What the task asks
All lines after the one containing "(raw ++ pushed c 0)" are needed, along with that line itself. Please repeat them exactly through the end of the entries.

+---+

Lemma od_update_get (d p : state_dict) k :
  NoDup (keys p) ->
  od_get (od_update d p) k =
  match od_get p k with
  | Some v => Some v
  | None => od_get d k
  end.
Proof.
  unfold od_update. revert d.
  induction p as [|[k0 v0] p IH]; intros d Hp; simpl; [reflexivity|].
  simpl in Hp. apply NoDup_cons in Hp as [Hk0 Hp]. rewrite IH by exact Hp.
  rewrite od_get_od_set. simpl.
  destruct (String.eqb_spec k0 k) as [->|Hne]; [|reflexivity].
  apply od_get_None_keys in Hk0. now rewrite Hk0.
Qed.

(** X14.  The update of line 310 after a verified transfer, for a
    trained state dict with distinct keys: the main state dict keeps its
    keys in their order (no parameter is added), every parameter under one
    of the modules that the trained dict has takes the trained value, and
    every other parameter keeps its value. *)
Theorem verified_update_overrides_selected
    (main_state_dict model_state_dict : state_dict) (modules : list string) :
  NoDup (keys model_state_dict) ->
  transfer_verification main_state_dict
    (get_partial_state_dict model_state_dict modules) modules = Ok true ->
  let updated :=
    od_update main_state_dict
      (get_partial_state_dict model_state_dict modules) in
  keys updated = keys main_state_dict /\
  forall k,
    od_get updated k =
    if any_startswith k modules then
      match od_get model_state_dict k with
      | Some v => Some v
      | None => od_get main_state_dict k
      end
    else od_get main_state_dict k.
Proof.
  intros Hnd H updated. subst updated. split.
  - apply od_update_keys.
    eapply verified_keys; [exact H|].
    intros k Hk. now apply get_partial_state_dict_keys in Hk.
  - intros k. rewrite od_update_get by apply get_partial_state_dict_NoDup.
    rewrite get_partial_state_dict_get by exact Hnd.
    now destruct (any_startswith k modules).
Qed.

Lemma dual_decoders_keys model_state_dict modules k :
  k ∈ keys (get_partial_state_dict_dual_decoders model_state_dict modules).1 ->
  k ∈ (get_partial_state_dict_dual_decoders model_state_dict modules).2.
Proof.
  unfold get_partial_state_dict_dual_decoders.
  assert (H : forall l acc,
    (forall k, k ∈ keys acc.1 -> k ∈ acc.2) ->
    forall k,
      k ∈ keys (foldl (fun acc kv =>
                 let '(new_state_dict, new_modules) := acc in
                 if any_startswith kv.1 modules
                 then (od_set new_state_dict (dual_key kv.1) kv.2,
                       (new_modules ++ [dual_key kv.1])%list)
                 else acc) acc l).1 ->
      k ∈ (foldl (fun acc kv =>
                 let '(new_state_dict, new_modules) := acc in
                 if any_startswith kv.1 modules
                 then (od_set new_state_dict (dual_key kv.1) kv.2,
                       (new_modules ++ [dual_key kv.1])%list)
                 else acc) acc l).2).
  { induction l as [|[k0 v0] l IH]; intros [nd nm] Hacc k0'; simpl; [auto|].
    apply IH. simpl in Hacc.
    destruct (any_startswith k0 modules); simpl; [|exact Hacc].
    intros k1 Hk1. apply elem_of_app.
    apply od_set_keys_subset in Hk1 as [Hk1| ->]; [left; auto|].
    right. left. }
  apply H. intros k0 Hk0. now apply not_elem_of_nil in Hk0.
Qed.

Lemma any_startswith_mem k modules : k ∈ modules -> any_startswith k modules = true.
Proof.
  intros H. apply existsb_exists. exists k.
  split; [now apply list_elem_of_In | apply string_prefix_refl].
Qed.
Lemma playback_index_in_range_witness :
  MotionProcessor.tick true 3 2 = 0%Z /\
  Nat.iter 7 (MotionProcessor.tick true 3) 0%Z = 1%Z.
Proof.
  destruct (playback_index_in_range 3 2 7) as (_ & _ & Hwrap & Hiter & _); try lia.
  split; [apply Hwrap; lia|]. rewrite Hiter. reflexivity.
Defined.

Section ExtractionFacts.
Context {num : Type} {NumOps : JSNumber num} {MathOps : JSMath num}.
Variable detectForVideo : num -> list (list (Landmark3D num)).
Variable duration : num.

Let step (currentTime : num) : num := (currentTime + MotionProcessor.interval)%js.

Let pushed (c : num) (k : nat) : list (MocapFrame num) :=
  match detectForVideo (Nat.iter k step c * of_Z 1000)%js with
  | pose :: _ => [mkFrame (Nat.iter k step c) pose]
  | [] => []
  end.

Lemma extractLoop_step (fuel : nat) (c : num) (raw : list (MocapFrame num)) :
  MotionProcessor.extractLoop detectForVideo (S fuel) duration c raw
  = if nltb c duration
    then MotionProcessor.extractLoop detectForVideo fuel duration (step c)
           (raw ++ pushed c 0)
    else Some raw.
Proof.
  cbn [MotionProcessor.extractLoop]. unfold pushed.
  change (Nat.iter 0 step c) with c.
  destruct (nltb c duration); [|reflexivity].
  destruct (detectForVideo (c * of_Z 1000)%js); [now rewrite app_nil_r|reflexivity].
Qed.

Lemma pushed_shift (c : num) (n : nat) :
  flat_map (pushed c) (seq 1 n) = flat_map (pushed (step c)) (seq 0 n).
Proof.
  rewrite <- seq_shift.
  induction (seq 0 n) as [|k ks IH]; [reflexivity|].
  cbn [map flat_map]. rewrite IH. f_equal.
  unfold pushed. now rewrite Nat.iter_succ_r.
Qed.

+---+

Completed exercise
           (raw ++ pushed c 0)
    else Some raw.
Proof.
  cbn [MotionProcessor.extractLoop]. unfold pushed.
  change (Nat.iter 0 step c) with c.
  destruct (nltb c duration); [|reflexivity].
  destruct (detectForVideo (c * of_Z 1000)%js); [now rewrite app_nil_r|reflexivity].
Qed.

Lemma pushed_shift (c : num) (n : nat) :
  flat_map (pushed c) (seq 1 n) = flat_map (pushed (step c)) (seq 0 n).
Proof.
  rewrite <- seq_shift.
  induction (seq 0 n) as [|k ks IH]; [reflexivity|].
  cbn [map flat_map]. rewrite IH. f_equal.
  unfold pushed. now rewrite Nat.iter_succ_r.
Qed.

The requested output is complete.